** Data records **
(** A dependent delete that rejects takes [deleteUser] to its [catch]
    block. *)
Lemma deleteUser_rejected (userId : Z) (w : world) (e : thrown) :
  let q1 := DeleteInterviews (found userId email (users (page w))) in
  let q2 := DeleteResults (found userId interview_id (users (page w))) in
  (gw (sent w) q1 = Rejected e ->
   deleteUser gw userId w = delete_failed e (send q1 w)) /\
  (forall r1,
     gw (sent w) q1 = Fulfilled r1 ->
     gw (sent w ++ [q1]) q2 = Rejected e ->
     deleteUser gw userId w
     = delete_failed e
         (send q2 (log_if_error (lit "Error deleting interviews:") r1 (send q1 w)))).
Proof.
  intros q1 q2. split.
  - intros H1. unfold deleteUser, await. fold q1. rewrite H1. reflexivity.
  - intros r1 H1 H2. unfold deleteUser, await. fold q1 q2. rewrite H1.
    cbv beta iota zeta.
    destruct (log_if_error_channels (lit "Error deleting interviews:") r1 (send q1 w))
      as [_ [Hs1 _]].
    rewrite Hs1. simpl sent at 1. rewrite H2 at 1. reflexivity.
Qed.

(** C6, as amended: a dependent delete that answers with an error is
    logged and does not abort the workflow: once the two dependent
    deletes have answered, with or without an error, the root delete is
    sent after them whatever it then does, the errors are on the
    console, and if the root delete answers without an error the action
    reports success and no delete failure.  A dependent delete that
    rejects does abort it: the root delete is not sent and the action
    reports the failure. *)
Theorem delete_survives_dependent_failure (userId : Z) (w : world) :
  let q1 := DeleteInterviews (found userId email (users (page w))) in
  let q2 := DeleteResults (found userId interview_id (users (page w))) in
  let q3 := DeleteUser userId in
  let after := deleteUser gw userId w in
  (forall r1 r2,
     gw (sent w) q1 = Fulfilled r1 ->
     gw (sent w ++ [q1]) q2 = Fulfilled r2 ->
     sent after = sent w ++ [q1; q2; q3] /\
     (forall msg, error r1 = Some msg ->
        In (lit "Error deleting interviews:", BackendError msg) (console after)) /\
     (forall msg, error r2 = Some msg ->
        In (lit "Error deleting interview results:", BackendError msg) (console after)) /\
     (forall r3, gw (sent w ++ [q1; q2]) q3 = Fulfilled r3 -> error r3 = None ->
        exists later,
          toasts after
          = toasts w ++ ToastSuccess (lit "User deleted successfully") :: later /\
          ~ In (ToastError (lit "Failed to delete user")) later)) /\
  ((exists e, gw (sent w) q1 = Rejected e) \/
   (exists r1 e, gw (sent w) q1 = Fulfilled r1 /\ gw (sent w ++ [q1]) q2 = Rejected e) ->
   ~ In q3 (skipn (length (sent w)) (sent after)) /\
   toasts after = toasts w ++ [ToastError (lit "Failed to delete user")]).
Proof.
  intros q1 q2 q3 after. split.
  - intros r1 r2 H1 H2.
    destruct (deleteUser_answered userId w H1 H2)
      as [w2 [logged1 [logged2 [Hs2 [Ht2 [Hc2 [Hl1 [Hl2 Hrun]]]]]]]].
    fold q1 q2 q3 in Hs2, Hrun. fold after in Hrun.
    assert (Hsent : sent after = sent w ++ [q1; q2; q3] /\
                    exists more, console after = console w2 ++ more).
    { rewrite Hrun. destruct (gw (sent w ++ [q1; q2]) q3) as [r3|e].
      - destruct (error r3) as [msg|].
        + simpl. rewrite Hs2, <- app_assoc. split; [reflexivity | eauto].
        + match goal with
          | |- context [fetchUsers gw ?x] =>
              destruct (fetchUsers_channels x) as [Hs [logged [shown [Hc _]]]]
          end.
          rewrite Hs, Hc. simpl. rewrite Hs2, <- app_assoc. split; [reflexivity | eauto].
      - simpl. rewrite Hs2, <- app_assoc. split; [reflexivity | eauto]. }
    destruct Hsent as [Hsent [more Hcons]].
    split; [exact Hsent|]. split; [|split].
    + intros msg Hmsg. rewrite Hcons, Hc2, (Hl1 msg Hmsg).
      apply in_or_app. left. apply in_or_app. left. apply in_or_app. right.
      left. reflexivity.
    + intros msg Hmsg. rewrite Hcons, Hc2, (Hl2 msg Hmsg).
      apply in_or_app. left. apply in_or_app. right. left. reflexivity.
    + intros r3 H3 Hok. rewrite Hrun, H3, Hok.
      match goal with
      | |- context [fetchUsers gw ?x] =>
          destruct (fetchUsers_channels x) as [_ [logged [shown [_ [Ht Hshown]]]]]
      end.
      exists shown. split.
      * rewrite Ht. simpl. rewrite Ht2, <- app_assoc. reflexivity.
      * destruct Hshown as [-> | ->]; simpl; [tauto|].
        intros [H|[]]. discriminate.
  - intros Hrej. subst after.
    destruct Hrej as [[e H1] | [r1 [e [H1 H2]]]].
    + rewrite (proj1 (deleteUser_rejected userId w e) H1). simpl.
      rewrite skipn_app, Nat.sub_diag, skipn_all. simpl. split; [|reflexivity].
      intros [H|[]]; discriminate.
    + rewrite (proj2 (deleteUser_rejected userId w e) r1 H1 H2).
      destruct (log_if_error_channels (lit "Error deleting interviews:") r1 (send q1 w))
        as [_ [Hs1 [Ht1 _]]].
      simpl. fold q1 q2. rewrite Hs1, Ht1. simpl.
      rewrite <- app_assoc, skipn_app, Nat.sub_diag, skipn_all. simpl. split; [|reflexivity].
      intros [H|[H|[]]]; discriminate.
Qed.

** Aim of the exercise **
Write out only the lines that run from the line containing "w ++ ToastSuccess" through the line containing "- intros r1 r2 H1 H2.", both included, exactly as they appear above.

** Solution for this exercise **
          = toasts w ++ ToastSuccess (lit "User deleted successfully") :: later /\
          ~ In (ToastError (lit "Failed to delete user")) later)) /\
  ((exists e, gw (sent w) q1 = Rejected e) \/
   (exists r1 e, gw (sent w) q1 = Fulfilled r1 /\ gw (sent w ++ [q1]) q2 = Rejected e) ->
   ~ In q3 (skipn (length (sent w)) (sent after)) /\
   toasts after = toasts w ++ [ToastError (lit "Failed to delete user")]).
Proof.
  intros q1 q2 q3 after. split.
  - intros r1 r2 H1 H2.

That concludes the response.